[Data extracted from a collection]
Lemma new_location_ubica (nb k q : Z) :
  (0 <= q)%Z -> (0 <= k < nb)%Z ->
  ubica (inject_Z q + inject_Z k / inject_Z nb)
        (shr_record_of_loc q (new_location nb k)).
Proof.
  intros Hq Hk.
  destruct (fraccion_cotas k nb ltac:(lia)) as (H0 & Hlt & Heq & Hgt & H1 & Hz).
  set (x := inject_Z k / inject_Z nb) in *.
  unfold new_location, new_location_even, new_location_odd.
  destruct (Z.even nb) eqn:Ev; destruct (Z.eqb_spec k 0) as [E0|N0].
  - specialize (Hz E0). split; [assumption|]. cbn. lra.
  - specialize (H0 ltac:(lia)). specialize (H1 ltac:(lia)).
    destruct (Z.compare_spec (2 * k) nb) as [E|L|G];
      (split; [assumption|]); cbn.
    + specialize (Heq E). lra.
    + specialize (Hlt L). lra.
    + specialize (Hgt G). lra.
  - specialize (Hz E0). split; [assumption|]. cbn. lra.
  - specialize (H0 ltac:(lia)). specialize (H1 ltac:(lia)).
    assert (Hodd : (2 * k <> nb)%Z).
    { intro E. rewrite <- E, Z.even_mul in Ev. discriminate. }
    destruct (Z.compare_spec (2 * k + 1) nb) as [E|L|G];
      (split; [assumption|]); cbn.
    + specialize (Hlt ltac:(lia)). lra.
    + specialize (Hlt ltac:(lia)). lra.
    + specialize (Hgt ltac:(lia)). lra.
Qed.

Lemma cociente_Q (mx s my ey e q r : Q) :
  ~ my == 0 -> ~ ey == 0 -> ~ e == 0 -> mx * s == my * q + r ->
  mx * (s * ey * e) / (my * ey) * / e == q + r / my.
Proof.
  intros Hm Hy He E. transitivity (mx * s / my).
  - field. repeat split; assumption.
  - rewrite E. field. assumption.
Qed.
(** * A capacity-bounded LRU cache with TTL buckets (package [ttl])

    Shallow embedding of the Go package [ttl]: the types [Item], [bucket] and
    [LRU], the constructor [NewLRU] and the methods [Purge], [Add], [Get],
    [Remove], [RemoveOldest], [removeOldest], [removeElement],
    [deleteExpired], [addToBucket] and [removeFromBucket].

    Conventions of the embedding.
    - A [*list.Element] (and the [*Item] stored in its [Value] field, which is
      never reassigned) is an address of type [positive]; the cells live in
      the [heap] field of the cache. The Key Index [items] and the bucket maps
      [entries] hold addresses, so that they alias the same cell, as in Go.
    - [time.Time] is an integer count of nanoseconds measured from Go's zero
      [Time]; [time.Duration] is an integer count of nanoseconds. The reading
      of the clock ([time.Now()]) is an argument [now] of each method that
      reads it.
    - A run-time panic (nil dereference, index out of range) is [None].
    - The mutex is held during every method, so a method is one atomic state
      transformer.  [sync.Mutex] and the [done] channel carry no data.
    - The sweeper goroutine is the step [reachable_sweep] of the reachable
      states: [deleteExpired] gives up the mutex while it sleeps, so its two
      critical sections are two transformers and calls may run in between.
    - The order in which Go ranges over a map is an enumeration of the map
      given to the loop.  [Purge] and [deleteExpired_sweep] take that of
      [map_to_list]; [Purge_loops_any_order] and [reachable_sweep] cover every
      other one. *)

(** The file also embeds the package [simple] ([NewLru], [Set], [purge],
    [Get]) in the module [simple], and relates the two caches through the
    projection [forget]. *)

From stdpp Require Import gmap strings list fin_maps.
(** ** Vocabulary of the properties *)

(** One of the rules tested before ["defense"] matches. *)
Definition earlierRuleMatches (mt : string) : bool :=
  includes mt "capture" || includes mt "exterminate" || includes mt "rescue"
  || includes mt "sabotage" || includes mt "spy" || includes mt "disruption"
  || includes mt "activity" || includes mt "survival".

(** [l1] keeps some of the elements of [l2], in the order of [l2]. *)
Inductive subseq {A : Type} : list A -> list A -> Prop :=
| subseq_nil : subseq [] []
| subseq_skip (x : A) (l1 l2 : list A) : subseq l1 l2 -> subseq l1 (x :: l2)
| subseq_keep (x : A) (l1 l2 : list A) : subseq l1 l2 -> subseq (x :: l1) (x :: l2).

(** [m], run in [st], leaves the store as it is and answers with a value
    that satisfies [R]. *)
Definition returns {A : Type} (st : Store) (m : Prog A) (R : A -> Prop) : Prop :=
  snd (m st) = st /\ R (fst (m st)).

(** The catalog holds no [ExplicitDropRecord] for the resource. *)
Definition noRecords (st : Store) (rName : string) : Prop :=
  match JsMap.get (EXPLICIT st) (norm rName) with
  | None => True
  | Some explicitMap => JsMap.size explicitMap = 0%nat
  end.

(** No node with a record for the resource is eligible under [runMode]. *)
Definition noneEligible (st : Store) (runMode rName : string) : Prop :=
  forall explicitMap nKey s meta,
    JsMap.get (EXPLICIT st) (norm rName) = Some explicitMap ->
    In (nKey, s) explicitMap ->
    JsMap.get (NODE_META st) nKey = Some meta ->
    nodeEligibleByRunMode meta runMode = false.

(** An option of the efficiency plan comes from an eligible node that has
    a record in [explicitMap], and carries that node's metadata and score. *)
Definition optionOK (st : Store) (runMode : string)
  (explicitMap : JsMap.t ScoreObj.t) (o : EffOption.t) : Prop :=
  exists s meta,
    In (EffOption.nodeKey o, s) explicitMap /\
    JsMap.get (NODE_META st) (EffOption.nodeKey o) = Some meta /\
    EffOption.meta o = Some meta /\
    nodeEligibleByRunMode meta runMode = true /\
    EffOption.score o = computeEffScore s runMode meta.

Definition noDataNote : string := "No explicit data for this resource.".

Definition resultOK (st : Store) (runMode rName : string) (r : EffResult.t)
  : Prop :=
  EffResult.resource r = rName /\
  match JsMap.get (EXPLICIT st) (norm rName) with
  | None => EffResult.options r = [] /\ EffResult.note r = Some noDataNote
  | Some explicitMap =>
      if (JsMap.size explicitMap =? 0)%nat
      then EffResult.options r = [] /\ EffResult.note r = Some noDataNote
      else EffResult.note r = None /\
           Forall (optionOK st runMode explicitMap) (EffResult.options r)
  end.

(** The primary (first) option of a step covers the resource key. *)
Definition primaryCovers (step : Step.t) (rKey : string) : Prop :=
  exists best c,
    head (Step.options step) = Some best /\
    In c (StopOption.covered best) /\
    norm (Covered.resource c) = rKey.

Definition coveredByRoute (route : list Step.t) (rKey : string) : Prop :=
  exists step, In step route /\ primaryCovers step rKey.

(** An entry of a node's coverage list is backed by the catalog: by the
    explicit record of the pair when there is one, with its strictly
    positive effective score, and by the planet fallback only when there is
    none. *)
Definition coveredOK (st : Store) (runMode nKey : string) (meta : NodeMeta.t)
  (c : Covered.t) : Prop :=
  match fst (getExplicitScore (norm (Covered.resource c)) nKey st) with
  | Some explicit =>
      Covered.via c = "explicit" /\
      Covered.score c = computeEffScore explicit runMode meta /\
      0 < computeEffScore explicit runMode meta
  | None =>
      Covered.via c = "planet" /\
      fst (planetHasResourceFallback (norm (Covered.resource c))
                                     (NodeMeta.planetKey meta) st) = true
  end.

(** An option of a stop is an eligible node of the catalog with its
    metadata and a coverage list backed by the catalog. *)
Definition stopOptionOK (st : Store) (runMode : string) (o : StopOption.t)
  : Prop :=
  JsMap.get (NODE_META st) (StopOption.nodeKey o) = Some (StopOption.meta o) /\
  nodeEligibleByRunMode (StopOption.meta o) runMode = true /\
  Forall (coveredOK st runMode (StopOption.nodeKey o) (StopOption.meta o))
         (StopOption.covered o).

Definition routeOK (st : Store) (runMode : string) (route : list Step.t)
  : Prop :=
  Forall (fun step => Forall (stopOptionOK st runMode) (Step.options step))
         route.

(** A scored candidate of the efficiency plan. *)
Definition scoredOK (st : Store) (runMode : string)
  (explicitMap : JsMap.t ScoreObj.t) (sc : Scored.t) : Prop :=
  exists s meta,
    In (Scored.nodeKey sc, s) explicitMap /\
    JsMap.get (NODE_META st) (Scored.nodeKey sc) = Some meta /\
    nodeEligibleByRunMode meta runMode = true /\
    Scored.score sc = computeEffScore s runMode meta.

(** A catalog with one record for "plastids", on a node that is not
    endless. *)
Definition quickOnlyCatalog : Store :=
  mkStore []
          []
          ["Plastids"]
          [("n1", NodeMeta.mk "N1" "Earth" "earth" "Survival" false 3)]
          []
          [("plastids", [("n1", ScoreObj.mk 5 3 false)])].

(** A candidate node of the stops plan: known to the catalog and eligible. *)
Definition candOK (st : Store) (runMode : string) (nKey : string) : Prop :=
  exists meta,
    JsMap.get (NODE_META st) nKey = Some meta /\
    nodeEligibleByRunMode meta runMode = true.
Lemma registry_order_independent_witness :
  let E := demoEnv false in
  ["./a/demo"; "../rust/other"] ≡ₚ ["../rust/other"; "./a/demo"] /\
  JsMap.get "demo_bg.wasm"
    (wasmMap (vitePluginWasmPack E (ManyCrates ["./a/demo"; "../rust/other"]))) =
  JsMap.get "demo_bg.wasm"
    (wasmMap (vitePluginWasmPack E (ManyCrates ["../rust/other"; "./a/demo"]))).
Proof.
  split; [apply perm_swap |].
  exact (proj1 (registry_order_independent (demoEnv false)
                  ["./a/demo"; "../rust/other"] ["../rust/other"; "./a/demo"]
                  "demo_bg.wasm" (perm_swap _ _ _))).
Defined.

(** X5: the artifact table has one entry for each distinct crate name, not
    one for each crate path. *)
Theorem wasmMap_size (E : Env) (crates : CratesArg) :
  length (wasmMap (vitePluginWasmPack E crates)) =
  length (remove_dups (_crateName E <$> normalizeCrates crates)).
Proof.
  transitivity (length (JsMap.keys (wasmMap (vitePluginWasmPack E crates)))).
  { unfold JsMap.keys. by rewrite length_map. }
  transitivity
    (length (wasmFileOf <$> remove_dups (_crateName E <$> normalizeCrates crates))).
  2:{ by rewrite length_fmap. }
  apply Permutation_length, NoDup_Permutation.
  - apply wasmMap_NoDup.
  - apply NoDup_fmap_2; [|apply NoDup_remove_dups].
    intros a b Hab. by apply string_app_inv_tail in Hab.
  - intros k. rewrite wasmMap_keys, !list_elem_of_fmap.
    by setoid_rewrite elem_of_remove_dups.
Qed.

(** ** From [resolveId] to [load] *)

(** X6: what [resolveId] returns is an identifier [load] takes for its own:
    stripping the prefix gives back the identifier that was resolved, and
    [load] settles with the text of
    [path.join('./node_modules', id, id + '.js')] or rejects, never with
    [undefined]. *)
Theorem resolveId_then_load (E : Env) (R : Registry) (id x : string) (s : Sys) :
  resolveId R id = Some x ->
  JsString.replace prefix "" x = id /\
  load E x s =
    match readFile E (Path.join ["./node_modules"; id; id ++ ".js"]) (disk s) with
    | Resolved code => Resolved (Some code)
    | Rejected e => Rejected e
    end /\
  load E x s <> Resolved None.
Proof.
  unfold resolveId. destruct (JsMap.has id (crateNameLookup R)); [|done].
  intros [= <-].
  assert (Hload : load E (prefix ++ id) s =
    match readFile E (Path.join ["./node_modules"; id; id ++ ".js"]) (disk s) with
    | Resolved code => Resolved (Some code)
    | Rejected e => Rejected e
    end).
  { unfold load. rewrite decide_True by (apply index0_prefix, prefix_app).
    by rewrite replace_prefix. }
  split_and!; [apply replace_prefix | done |].
  rewrite Hload. by destruct (readFile E _ (disk s)).
Qed.

Lemma resolveId_then_load_witness :
  let E := demoEnv false in
  let R := vitePluginWasmPack E (OneCrate "../rust/demo") in
  resolveId R "demo" = Some "@wasm-pack@demo" /\
  load E "@wasm-pack@demo" (withDisk builtDisk sys0) =
    Resolved (Some "export default init;").
Proof.
  split; [reflexivity |].
  exact (proj1 (proj2 (resolveId_then_load (demoEnv false)
                         (vitePluginWasmPack (demoEnv false) (OneCrate "../rust/demo"))
                         "demo" "@wasm-pack@demo" (withDisk builtDisk sys0) eq_refl))).
Defined.

(** ** More on the build orchestrator *)

Section PassFacts.
Variable E : Env.


Lemma set_same {V : Type} (m : JsMap.t V) (k : string) (v : V) :
  JsMap.get k m = Some v -> JsMap.set k v m = m.
Proof.
  induction m as [|[k' v'] m IH]; simpl; [done |].
  destruct (decide (k' = k)) as [->|Hne].
  - by intros [= ->].
  - intros Hget. by rewrite IH.
Qed.
End PassFacts.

ASSIGNMENT: Taking the entries from their first line through the line with "unfold new_location, new_location_even, new_location_odd.", inclusive, restate each line word for word and give nothing else.

SOLVED EXERCISE:
Lemma new_location_ubica (nb k q : Z) :
  (0 <= q)%Z -> (0 <= k < nb)%Z ->
  ubica (inject_Z q + inject_Z k / inject_Z nb)
        (shr_record_of_loc q (new_location nb k)).
Proof.
  intros Hq Hk.
  destruct (fraccion_cotas k nb ltac:(lia)) as (H0 & Hlt & Heq & Hgt & H1 & Hz).
  set (x := inject_Z k / inject_Z nb) in *.
  unfold new_location, new_location_even, new_location_odd.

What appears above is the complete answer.